Boys aged between 12 and 13 in England will be offered the human papilloma virus (HPV) vaccine to protect them from HPV-related cancers, the Government has announced.
The decision follows new scientific evidence and a recommendation from the Joint Committee on Vaccination and Immunisation (JCVI) – an independent panel of experts –to implement a gender-neutral HPV vaccination programme. The Scottish and Welsh Governments have already announced they will follow the JCVI’s advice.
The vaccine offers protection against HPV-related diseases, including cancer and genital warts. It is thought that including boys in the vaccination programme will improve health equality and strengthen herd immunity, offering better protection to those who have not had the vaccination themselves.
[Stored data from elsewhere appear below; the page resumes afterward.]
Lemma int_at_take off n m l :
  (off + 2 <= n)%nat -> (off + 2 <= m)%nat -> int_at off (take n l) = int_at off (take m l).
Proof.
  intros Hn Hm. unfold int_at. do 2 f_equal.
  rewrite !skipn_firstn_comm, !take_take. f_equal. lia.
Qed.

Lemma case_P_handled :
  pwm_args_ok -> fw_ok s -> rx_bytes (ser s) !! 0%nat = Some cmd ->
  (9 <= length (rx_bytes (ser s)))%nat ->
  wp (case_P cmd) (fun _ s' => handled 9 cmd s s') s.
Proof.
  intros [A1 A2]. apply int_at_defined in A1, A2.
  rewrite (int_at_take 0 4 8) in A1 by lia. rewrite (int_at_take 2 4 8) in A2 by lia.
  run case_P 9%nat.
Qed.
End cases.

(** ** The switch *)

Lemma task_dispatches c Q s :
  fw_ok s -> rx_bytes (ser s) !! 0%nat = Some c -> wp (dispatch (s8 c)) Q s ->
  wp Message_Handling_Task Q s.
Proof.
  intros Hok Hc HQ. destruct (rx_bytes (ser s)) as [|b l] eqn:E; [done|]. injection Hc as ->.
  unfold Message_Handling_Task. apply wp_bind, wp_msg_length.
  rewrite (proj2 (to_bool_nonzero _)) by (rewrite E; cbn [length]; lia). cbn [negb].
  apply wp_bind. unfold usb_msg_peek. apply wp_gets.
  by rewrite (usb_msg_peek_spec (ser s) c l (fw_ok_ser s Hok) E).
Qed.

(** The codes of the commands, in the order of the switch. *)
Definition commands : list Z :=
  ch <$> ["*"; "/"; "+"; "-"; "~"; "t"; "T"; "e"; "E"; "b"; "B"; "p"; "P"; "s"; "S"; "q"; "Q";
          "d"; "D"; "v"; "V"; "i"; "I"; "G"; "O"]%char.

Lemma commands_spec c : c ∈ commands <-> 0 < MEGN540_Message_Len c.
Proof.
  unfold MEGN540_Message_Len. split.
  - unfold commands. cbn [fmap list_fmap]. rewrite !elem_of_cons, elem_of_nil.
    intros Hc. repeat (destruct Hc as [->|Hc]; [done|]). done.
  - intros Hc.
    repeat match type of Hc with
    | context [?y =? ?x] => destruct (Z.eqb_spec y x) as [E|_];
        [rewrite E; by apply (bool_decide_unpack _); vm_compute|]
    end. lia.
Qed.

(** Case analysis on a known command. *)
Ltac by_command H :=
  unfold commands in H; cbn [fmap list_fmap] in H;
  rewrite !elem_of_cons, elem_of_nil in H; repeat (destruct H as [->|H]; [|]); [..|done].

Lemma if_complete_short c body s :
  Z.of_nat (length (rx_bytes (ser s))) < MEGN540_Message_Len c ->
  if_complete c body s = Some (tt, s).
Proof.
  intros H. assert (Hw : wp (if_complete c body) (fun _ s' => s' = s) s).
  { apply wp_if_complete; [lia|done]. }
  apply wp_run in Hw as (?&?&?&->). by destruct x.
Qed.

Lemma dispatch_short c s :
  c ∈ commands -> Z.of_nat (length (rx_bytes (ser s))) < MEGN540_Message_Len c ->
  dispatch (s8 c) s = Some (tt, s).
Proof.
  intros Hc Hl. by_command Hc; by apply if_complete_short.
Qed.

(** The commands that only ask. *)
Definition queries : list Z :=
  ch <$> ["*"; "/"; "+"; "-"; "t"; "T"; "e"; "E"; "b"; "B"; "q"; "Q"; "i"; "I"]%char.

Lemma dispatch_answered c n s :
  c ∈ queries -> MEGN540_Message_Len c = Z.of_nat n ->
  fw_ok s -> rx_bytes (ser s) !! 0%nat = Some c -> (n <= length (rx_bytes (ser s)))%nat ->
  wp (dispatch (s8 c)) (fun _ s' => answered n c s s') s.
Proof.
  intros Hc Hn Hok Hb Hlen.
  assert (En : n = Z.to_nat (MEGN540_Message_Len c)) by lia. clear Hn.
  unfold queries in Hc. by_command Hc; vm_compute in En; subst n;
    [ apply (case_multiply_answered (ch "*")) | apply (case_divide_answered (ch "/"))
    | apply (case_add_answered (ch "+")) | apply (case_subtract_answered (ch "-"))
    | apply (case_t_answered (ch "t")) | apply (case_T_answered (ch "T"))
    | apply (case_e_answered (ch "e")) | apply (case_E_answered (ch "E"))
    | apply (case_b_answered (ch "b")) | apply (case_B_answered (ch "B"))
    | apply (case_q_answered (ch "q")) | apply (case_Q_answered (ch "Q"))
    | apply (case_i_answered (ch "i")) | apply (case_I_answered (ch "I")) ]; done.
Qed.

(** The commands that move the robot or its gripper. *)
Definition actions : list Z :=
  ch <$> ["p"; "P"; "s"; "S"; "d"; "D"; "v"; "V"; "G"; "O"]%char.

Lemma dispatch_handled c n s :
  c ∈ actions -> MEGN540_Message_Len c = Z.of_nat n ->
  fw_ok s -> rx_bytes (ser s) !! 0%nat = Some c -> (n <= length (rx_bytes (ser s)))%nat ->
  (c ∈ [ch "p"; ch "P"] -> pwm_args_ok s) ->
  wp (dispatch (s8 c)) (fun _ s' => handled n c s s') s.
Proof.
  intros Hc Hn Hok Hb Hlen Hp.
  assert (En : n = Z.to_nat (MEGN540_Message_Len c)) by lia. clear Hn.
  unfold actions in Hc. by_command Hc; vm_compute in En; subst n;
    [ apply (case_p_handled (ch "p")); [apply Hp; set_solver|..]
    | apply (case_P_handled (ch "P")); [apply Hp; set_solver|..]
    | apply (case_s_handled (ch "s")) | apply (case_s_handled (ch "S"))
    | apply (case_d_handled (ch "d")) | apply (case_D_handled (ch "D"))
    | apply (case_v_handled (ch "v")) | apply (case_V_handled (ch "V"))
    | apply (case_G_handled (ch "G")) | apply (case_O_handled (ch "O")) ]; done.
Qed.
Announcing the news, public health minister Steve Brine said: “The HPV vaccine for girls is already expected to save hundreds of lives every year and I am delighted that we will now be protecting even more people from this devastating disease by extending the vaccine to boys.”
HPV Action (HPVA) – a collaborative partnership of 51 patient and professional organisations including the Royal Society of Public Health and the Terrence Higgins Trust – welcomed the news and called for the gender-neutral vaccination programme and catch up programme to be rolled out as soon as possible and also be extended to boys in Northern Ireland.
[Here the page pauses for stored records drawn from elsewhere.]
(* ===== verification/Protocol.v ===== *)
(** * Protocol: properties of the command interpreter

    What a host sees of [Message_Handling_Task]: complete and incomplete
    messages, unknown bytes, the restart command, arithmetic, and the requests
    for reports. *)
From S2P Require Import Prelude.
From S2P Require Import Float32.
From S2P Require Import Controller.
From S2P Require Import Avr.
From S2P Require Import Timing.
From S2P Require Import LedServo.
From S2P Require Import MotorPWM.
From S2P Require Import Battery.
From S2P Require Import SerialIO.
From S2P Require Import Firmware.
From S2P Require Import MessageHandling.
From S2P Require Import MessageSpec.
Import Call.

(** ** Messages *)

(** C18: a complete message is handled whole.  When the input starts with a known
    command other than '~' and all bytes of its message are there, one run of
    the task is defined, takes exactly that many bytes, adds at most one
    well-formed frame to the output (an answer with the command's code, or a
    warning), keeps the invariant of the whole state and the exclusion of the
    motor controls, and touches neither clock, battery, infrared counters nor
    the main loop's variables.  The duty cycles of 'p' and 'P' must not be
    -32768, whose negation overflows. *)
Theorem command_complete s c n :
  fw_ok s -> c ∈ commands -> c <> ch "~" ->
  rx_bytes (ser s) !! 0%nat = Some c -> MEGN540_Message_Len c = Z.of_nat n ->
  (n <= length (rx_bytes (ser s)))%nat -> (c ∈ [ch "p"; ch "P"] -> pwm_args_ok s) ->
  wp Message_Handling_Task (fun _ s' => handled n c s s') s.
Proof. apply task_handled. Qed.

Lemma command_complete_witness :
  wp Message_Handling_Task (fun _ s' => handled 5 (ch "p") (fw_sample [112; 50; 0; 206; 255]) s')
    (fw_sample [112; 50; 0; 206; 255]).
Proof.
  destruct (fw_sample_ok [112; 50; 0; 206; 255]) as (H1&H2&_);
    [repeat constructor; done|simpl; lia|].
  apply (command_complete _ (ch "p") 5 H1);
    [by apply in_codes; vm_compute|done|by rewrite H2|done|rewrite H2; simpl; lia|].
  intros _. unfold pwm_args_ok. rewrite H2. by vm_compute.
Defined.

(** an incomplete message waits.  With no input at all, or with a known
    command whose message is not complete yet, the task changes nothing: the
    bytes stay until the rest arrives. *)
Theorem command_incomplete s :
  fw_ok s ->
  (rx_bytes (ser s) = [] \/
   exists c, rx_bytes (ser s) !! 0%nat = Some c /\ c ∈ commands /\
     Z.of_nat (length (rx_bytes (ser s))) < MEGN540_Message_Len c) ->
  Message_Handling_Task s = Some (tt, s).
Proof. apply task_waits. Qed.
HPVA’s campaign director Peter Baker commented: “The decision to vaccinate boys as well as girls means that we are no longer attempting to tackle the scourge of HPV with one hand tied behind our back. This will make a real difference to the health of men and women and it will, ultimately, also save money.”
Robert Music, chief executive, Jo’s Cervical Cancer Trust, added: “Improving awareness and understanding of HPV from a young age is one way in which we can increase uptake and protect more people from developing cancer.”
Royal Pharmaceutical Society Ash Soni said: “It’s good news there is now evidence for the health benefits of extending the HPV vaccine to boys. This is likely to be a mass vaccination programme through schools. However, we know that some boys may miss out for a variety of reasons and we would welcome community pharmacies as a place where vaccinations could take place for this purpose.”